A, Kisasa Makambo!
Ô, Kisasa makambo ! Transformations and urban representations of Kinshasa in Congolese popular music of the 1950s and 1960s.
The impetus that steered research for and writing of this paper came from a lifelong passion for Congolese popular music. Long hours of listening to Congolese rumba, as this genre came to be known in Kinshasa in the late 1950s, opened up new historical horizons and broadened my understanding of Kinshasa’s protean identity. Indeed, Kinshasa’s musical discourse of the 1950s and 1960s provides researchers with a wealth of voices that shed light on the urban representations and the invention of modernity at an important juncture, between the urban growth of the postwar years and the sprawling drive in the aftermath of independence.

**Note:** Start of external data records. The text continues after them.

Module Register1Tests.
Import Float01.
Definition PAYMENT_VKEY_PATH : string := "payment.vkey".
Definition CHAIN_CONFIG_PATH : string := "partner-chains-cli-chain-config.json".
Definition RESOURCE_CONFIG_PATH : string := "partner-chains-cli-resources-config.json".
Definition chain_config_content :=
  json_object [("chain_parameters", json_object [("genesis_utxo", string_to_value "0000000000000000000000000000000000000000000000000000000000000001#0")]); ("cardano", json_object [("network", string_to_value "testnet")])].
Definition generated_keys_file_content :=
  json_object [("sidechain_pub_key", string_to_value "0x031e75acbf45ef8df98bbe24b19b28fff807be32bf88838c30c0564d7bec5301f6"); ("aura_pub_key", string_to_value "0xdf883ee0648f33b6103017b61be702017742d501b8fe73b1d69ca0157460b777"); ("grandpa_pub_key", string_to_value "0x5a091a06abd64f245db11d2987b03218c6bd83d64c262fe10e3a2a1230e90327")].
Definition PAYMENT_VKEY_CONTENT : string := (q "
{
    ~type~: ~StakePoolVerificationKey_ed25519~,
    ~description~: ~Stake Pool Operator Verification Key~,
    ~cborHex~: ~5820a35ef86f1622172816bb9e916aea86903b2c8d32c728ad5c9b9472be7e3c5e88~
}
").
Definition ECDSA_KEY_FILE_CONTENT : string := (q "~end fury stamp spatial focus tired video tumble good critic tail hood~").
Definition intro_msg_io :=
  [Print "⚙️ Registering as a committee candidate (step 1/3)"].
Definition read_chain_config_io :=
  [FileRead CHAIN_CONFIG_PATH; FileRead CHAIN_CONFIG_PATH].
Definition read_resource_config_io :=
  [FileRead RESOURCE_CONFIG_PATH; FileRead KEYS_FILE_PATH].
Definition address_and_utxo_msg_io :=
  Group [Print "This wizard will query your UTXOs using address derived from the payment verification key and Ogmios service"].
Definition prompt_cardano_payment_verification_key_file_io :=
  Group ([FileRead RESOURCE_CONFIG_PATH; Prompt "path to the payment verification file" (Some PAYMENT_VKEY_PATH) PAYMENT_VKEY_PATH; FileRead RESOURCE_CONFIG_PATH; FileWriteJson RESOURCE_CONFIG_PATH (json_object [("substrate_node_base_path", string_to_value "/path/to/data"); ("cardano_payment_verification_key_file", string_to_value PAYMENT_VKEY_PATH)])]).
Definition read_payment_verification_key_file_io :=
  FileRead "payment.vkey".
Definition derive_address_io :=
  [address_and_utxo_msg_io; prompt_cardano_payment_verification_key_file_io; read_payment_verification_key_file_io].
Definition query_utxos_io :=
  [prompt_ogmios_configuration_io default_ogmios_service_config default_ogmios_service_config; query_address_utxos_io test_address "http://localhost:1337" mock_result_5_valid].
Definition select_utxo_io :=
  [PromptMultiOption "Select UTXO to use for registration" mock_5_valid_utxos_rows "4704a903b01514645067d851382efd4a6ed5d2ff07cf30a538acc78fed7c4c02#93 (1100000 lovelace)"; Print "Please do not spend this UTXO, it needs to be consumed by the registration transaction."; Print ""].
Definition output_io :=
  [Print "Run the following command to generate signatures on the next step. It has to be executed on the machine with your SPO cold signing key."; Print ""; Print "./partner-chains-cli register2 \
 --genesis-utxo 0000000000000000000000000000000000000000000000000000000000000001#0 \
 --registration-utxo 4704a903b01514645067d851382efd4a6ed5d2ff07cf30a538acc78fed7c4c02#93 \
 --aura-pub-key 0xdf883ee0648f33b6103017b61be702017742d501b8fe73b1d69ca0157460b777 \
 --grandpa-pub-key 0x5a091a06abd64f245db11d2987b03218c6bd83d64c262fe10e3a2a1230e90327 \
 --sidechain-pub-key 0x031e75acbf45ef8df98bbe24b19b28fff807be32bf88838c30c0564d7bec5301f6 \
 --sidechain-signature 6e295e36a6b11d8b1c5ec01ac8a639b466fbfbdda94b39ea82b0992e303d58543341345fc705e09c7838786ba0bc746d9038036f66a36d1127d924c4a0228bec"].
Definition ECDSA_KEY_PATH : string := "/path/to/data/chains/partner_chains_template/keystore/63726368031e75acbf45ef8df98bbe24b19b28fff807be32bf88838c30c0564d7bec5301f6".
Definition sign_registration_message_io :=
  [FileRead ECDSA_KEY_PATH].
Definition happy_path : bool :=
  let resource_config_without_cardano_fields := json_object [("substrate_node_base_path", string_to_value "/path/to/data")] in
  test_run should_succeed (register1_run)
    (with_expected_io (concat [intro_msg_io; read_chain_config_io; read_resource_config_io; derive_address_io; query_utxos_io; select_utxo_io; sign_registration_message_io; output_io]) (with_file PAYMENT_VKEY_PATH PAYMENT_VKEY_CONTENT (with_file ECDSA_KEY_PATH ECDSA_KEY_FILE_CONTENT (with_json_file KEYS_FILE_PATH generated_keys_file_content (with_json_file RESOURCE_CONFIG_PATH resource_config_without_cardano_fields (with_json_file CHAIN_CONFIG_PATH chain_config_content new_context)))))).
Definition invalid_chain_config_io :=
  [EPrint "⚠️ The chain configuration file `partner-chains-cli-chain-config.json` is missing or invalid.
 If you are the governance authority, please make sure you have run the `prepare-configuration` command to generate the chain configuration file.
 If you are a validator, you can obtain the chain configuration file from the governance authority."].
Definition report_error_if_chain_config_file_is_missing : bool :=
  test_run should_return_error (register1_run)
    (with_expected_io (concat [intro_msg_io; invalid_chain_config_io]) new_context).
Definition report_error_if_chain_config_fields_are_missing : bool :=
  test_run should_return_error (register1_run)
    (with_expected_io (concat ([intro_msg_io; [FileRead "partner-chains-cli-chain-config.json"]; invalid_chain_config_io])) (with_json_file "partner-chains-cli-chain-config.json" (json_object []) new_context)).
Definition resource_config_content :=
  json_object [("substrate_node_base_path", string_to_value "/path/to/data"); ("cardano_payment_verification_key_file", string_to_value "payment.vkey")].
Definition saved_prompt_fields_are_loaded_without_prompting : bool :=
  test_run should_succeed (register1_run)
    (with_expected_io (concat [intro_msg_io; read_chain_config_io; read_resource_config_io; derive_address_io; query_utxos_io; select_utxo_io; sign_registration_message_io; output_io]) (with_file ECDSA_KEY_PATH ECDSA_KEY_FILE_CONTENT (with_file PAYMENT_VKEY_PATH PAYMENT_VKEY_CONTENT (with_json_file KEYS_FILE_PATH generated_keys_file_content (with_json_file RESOURCE_CONFIG_PATH resource_config_content (with_json_file CHAIN_CONFIG_PATH chain_config_content new_context)))))).
Definition fail_if_cardano_network_is_not_specified : bool :=
  let chain_config_without_cardano_network := json_object [("chain_parameters", json_object [("genesis_utxo", string_to_value "0000000000000000000000000000000000000000000000000000000000000001#0")])] in
  test_run should_return_error (register1_run)
    (with_expected_io (concat ([intro_msg_io; read_chain_config_io; [EPrint "⚠️ Cardano network is not specified in the chain configuration file `partner-chains-cli-chain-config.json`"]])) (with_json_file KEYS_FILE_PATH generated_keys_file_content (with_json_file RESOURCE_CONFIG_PATH resource_config_content (with_json_file CHAIN_CONFIG_PATH chain_config_without_cardano_network new_context)))).
Definition utxo_query_error : bool :=
  test_run (returns_error "Ogmios request failed!") (register1_run)
    (with_expected_io (concat ([intro_msg_io; read_chain_config_io; read_resource_config_io; [address_and_utxo_msg_io; prompt_cardano_payment_verification_key_file_io; read_payment_verification_key_file_io; prompt_ogmios_configuration_io default_ogmios_service_config default_ogmios_service_config; Print ("⚙️ Querying UTXOs of " +:+ test_address +:+ " from Ogmios at http://localhost:1337..."); OgmiosRPC "http://localhost:1337" (QueryUtxo test_address) (Err "Ogmios request failed!")]])) (with_file PAYMENT_VKEY_PATH PAYMENT_VKEY_CONTENT (with_json_file KEYS_FILE_PATH generated_keys_file_content (with_json_file RESOURCE_CONFIG_PATH resource_config_content (with_json_file CHAIN_CONFIG_PATH chain_config_content new_context))))).
Definition should_error_with_missing_public_keys_file : bool :=
  test_run should_return_error (register1_run)
    (with_expected_io (concat ([intro_msg_io; read_chain_config_io; read_resource_config_io; [EPrint "⚠️ The keys file `partner-chains-cli-keys.json` is missing or invalid. Please run the `generate-keys` command first"]])) (with_json_file RESOURCE_CONFIG_PATH resource_config_content (with_json_file CHAIN_CONFIG_PATH chain_config_content new_context))).
Definition should_error_with_missing_private_keys_in_storage : bool :=
  test_run should_return_error (register1_run)
    (with_expected_io (concat ([intro_msg_io; read_chain_config_io; read_resource_config_io; derive_address_io; query_utxos_io; select_utxo_io; [FileRead ECDSA_KEY_PATH; EPrint "⚠️ Failed to read sidechain key from the keystore: seed phrase file not found"]])) (with_json_file KEYS_FILE_PATH generated_keys_file_content (with_file PAYMENT_VKEY_PATH PAYMENT_VKEY_CONTENT (with_json_file RESOURCE_CONFIG_PATH resource_config_content (with_json_file CHAIN_CONFIG_PATH chain_config_content new_context))))).
Definition should_error_on_invalid_seed_phrase : bool :=
  test_run should_return_error (register1_run)
    (with_expected_io (concat ([intro_msg_io; read_chain_config_io; read_resource_config_io; derive_address_io; query_utxos_io; select_utxo_io; [FileRead ECDSA_KEY_PATH; EPrint "⚠️ Failed to read sidechain key from the keystore: Invalid phrase"]])) (with_file ECDSA_KEY_PATH "invalid seed phrase" (with_file PAYMENT_VKEY_PATH PAYMENT_VKEY_CONTENT (with_json_file KEYS_FILE_PATH generated_keys_file_content (with_json_file RESOURCE_CONFIG_PATH resource_config_content (with_json_file CHAIN_CONFIG_PATH chain_config_content new_context)))))).
Definition run : stateful MockIOContext string () := register1_run.
Definition with_invalid_payment_file : MockIOContext :=
  with_expected_io (concat [intro_msg_io; read_chain_config_io; read_resource_config_io; derive_address_io])
    (with_file PAYMENT_VKEY_PATH "invalid content" (with_json_file KEYS_FILE_PATH generated_keys_file_content
      (with_json_file RESOURCE_CONFIG_PATH resource_config_content (with_json_file CHAIN_CONFIG_PATH chain_config_content new_context)))).
End Register1Tests.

During that period, Congolese musicians used popular music to comment on Kinshasa’s metamorphosis from a modest colonial outpost to a sprawling megalopolis and reflect upon her position as the fabric and locus of colonial and postcolonial modernity. This music fulfilled a variety of functions, as a vibrant entertainment outlet, social commentary, a vade mecum that eased the urban experience of so many young migrants, and above all a barometer that registered the changing moods of a fascinating urban scene. This paper looks at these functions and analyzes the themes that this music produced, from the invention of modernity and a new urban ethos to death, love, and the urban jungle.